Fresh off returning from the recent IAPP (International Association of Privacy Professionals) Privacy, Security, Risk 2016 Conference in San Jose, I saw first-hand how security and privacy professionals are now working hand-in-hand. The need to keep information and data secure and private is an absolute must in today’s digital economy and the Internet of Things (IoT) market explosion will continue to emphasize this need. On top of that, new compliance regulations and corporate policies are making it increasingly more important for security and privacy professionals to be aligned at the hip.
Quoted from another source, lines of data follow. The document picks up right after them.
Lemma sc_reduce32_value x : is_bytes x -> length x = 32%nat -> represents_mod (sc_reduce32 x) (le_value x).
Proof.
  intros Hx Hl. destruct (load_32_ok x Hx Hl) as [Hr Hd]. pose proof (Forall2_length _ _ _ Hr) as Hlr. change (length range_32) with 12%nat in Hlr.
  apply (finish_code _ _ range_32 (linear 0 (W 12))); [done|done|bytes_compute|vm_compute; reflexivity..|].
  rewrite W_linear, drop_0 by (rewrite <- Hlr; done). done.
Qed.

(** Two and three operands one after the other. *)
Lemma operand k n la lb lc : (N.to_nat k = length la)%nat -> length lb = n ->
  poly_value (values (la ++ lb ++ lc)) (linear k (W n)) = dot (W n) lb.
Proof.
  intros Hk Hn. rewrite W_linear by (rewrite !length_app; lia). rewrite Hk, drop_app_length. apply dot_prefix.
  unfold W, weights. by rewrite length_fmap, length_seq.
Qed.

Lemma first_operand n la lb : length la = n -> poly_value (values (la ++ lb)) (linear 0 (W n)) = dot (W n) la.
Proof. intros Hn. by apply (operand 0 n [] la lb). Qed.

Lemma last_operand k n la lb : (N.to_nat k = length la)%nat -> length lb = n ->
  poly_value (values (la ++ lb)) (linear k (W n)) = dot (W n) lb.
Proof. intros. rewrite <- (app_nil_r lb) at 1. by apply operand. Qed.

Lemma sc_add_value a b : is_bytes a -> length a = 32%nat -> is_bytes b -> length b = 32%nat ->
  represents_mod (sc_add a b) (le_value a + le_value b).
Proof.
  intros. two_limbs a b.
  apply (finish_code _ _ (range_32 ++ range_32) (poly_add (linear 0 (W 12)) (linear 12 (W 12))));
    [by apply Forall2_app|done|bytes_compute|vm_compute; reflexivity..|].
  rewrite poly_add_value, first_operand, last_operand by (done || lia). lia.
Qed.

Lemma sc_sub_value a b : is_bytes a -> length a = 32%nat -> is_bytes b -> length b = 32%nat ->
  represents_mod (sc_sub a b) (le_value a - le_value b).
Proof.
  intros. two_limbs a b.
  apply (finish_code _ _ (range_32 ++ range_32) (poly_add (linear 0 (W 12)) (poly_scale (-1) (linear 12 (W 12)))));
    [by apply Forall2_app|done|bytes_compute|vm_compute; reflexivity..|].
  rewrite poly_add_value, poly_scale_value, first_operand, last_operand by (done || lia). lia.
Qed.

Lemma sc_mulsub_value a b c : is_bytes a -> length a = 32%nat -> is_bytes b -> length b = 32%nat -> is_bytes c -> length c = 32%nat ->
  represents_mod (sc_mulsub a b c) (le_value c - le_value a * le_value b).
Proof.
  intros. two_limbs a b. destruct (load_32_ok c) as [Hc Hdc]; [done..|]. pose proof (Forall2_length _ _ _ Hc) as Hlc.
  apply (finish_code _ _ (range_32 ++ range_32 ++ range_32)
    (poly_add (linear 24 (W 12)) (poly_scale (-1) (poly_mul (linear 0 (W 12)) (linear 12 (W 12))))));
    [by repeat apply Forall2_app|done|bytes_compute|vm_compute; reflexivity..|].
  rewrite poly_add_value, poly_scale_value, poly_mul_value, first_operand, (operand 12) by (done || lia).
  rewrite app_assoc, last_operand by (rewrite ?length_app; done || lia). nia.
Qed.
There’s no doubt that highly publicized data breaches continue to put everyone on edge. Consumers are concerned about their private data being exposed, while companies fear the devastating effects on brand reputation and legal repercussions. Just yesterday, Yahoo announced that a hack in 2014 has exposed personal data of 500 million of its users. The breach included personal information, such as names and emails, as well as “unencrypted security questions and answers.” The fact that this event happened in 2014 and details are just coming out now is a topic for another discussion. I’m sure privacy professionals will have plenty to say about that.
Where Security and Privacy Intersect – It's All About the Data
While securing data and access is our primary focus, privacy policies are also addressing how organizations collect, store and use personal information. All along that path, security needs to be addressed – from encrypting private data transmissions to adding multi-factor authentication for usernames and passwords to securing email communications and more.
Now, the Internet of Things is adding exponentially more devices and resulting data, but also potentially many more vulnerabilities as well. Depending upon the industry research firm you follow, there will be 20-50 billion connected devices by 2020 - from wearables to home automation to connected cars to industrial systems and more, all collecting data about us and our businesses.
Are we prepared for this? At this point in time, it’s hard to say. Consumer IoT devices are being released to market on a daily basis. Some vendors are taking security seriously, while others are just trying to get their products to market before the competition. In the industrial space, there are groups now defining security best practices such as the Industrial Internet Consortium (IIC) that just released its security framework this week.
What Can We Do Today?
Every organization faces key security challenges that also impact privacy. Here are five areas that should be addressed and improved now:
- Encryption – how can we keep information secure and private?
- Authentication – how can we ensure only the right people and devices securely access the right services?
- Passwords – we just cannot rely on passwords alone any more. What can we do differently?
- Email Security – how can we protect ourselves and our businesses form targeted attacks and keep our emails secure and private?
- IoT Scalability – can we scale our security capabilities?
Public Key Infrastructure or PKI is a great place to start, with the ability to issue Digital Certificates to users, devices and services. It should be an essential component in your IT Security tool box. Certificates and PKI systems have been around for decades and are built on industry standards. While many people associate PKI with SSL/TLS Certificates (the technology behind the padlock you see on public sites), it’s capable of much more, including email encryption and signing, authenticating users and devices, digitally signing documents and code and more recently, it has seen a major adoption in the IoT sector for device identity.
Additionally, a PKI system should be able to do more than just mitigate the risk of data loss and unauthorized access. Customers and enterprises today expect their PKI systems to be scalable, to be easy to deploy and perhaps even automate some of their business processes. Most companies today use and are very heavily dependent on Active Directory as their user and device provisioning systems and it only makes sense that you leverage these existing investments, databases and policies to give your users a PKI system that’s robust and can meet all their needs.
Are You Prepared?
A 2016 Ponemon Institute study found the average cost of a data breach to be four million dollars. Additionally, the study reported that the cost of each lost or stolen record containing sensitive and confidential information increased from a consolidated average of $154 to $158.
If you are going to take security seriously, you need to ask yourself, can my business overcome the impact, both financial and otherwise, of a security incident? Will we lose our customers and can we get them back? What will happen to the reputation of our brand? What will this all cost in the end? And, ultimately can we recover and stay in business?
We know that threats will only increase and more high-profile breaches will occur. Security and privacy professionals need to continue to address this. Stronger authentication, better access control and encryption everywhere are great places to start, with PKI providing a solid foundation for achieving these goals.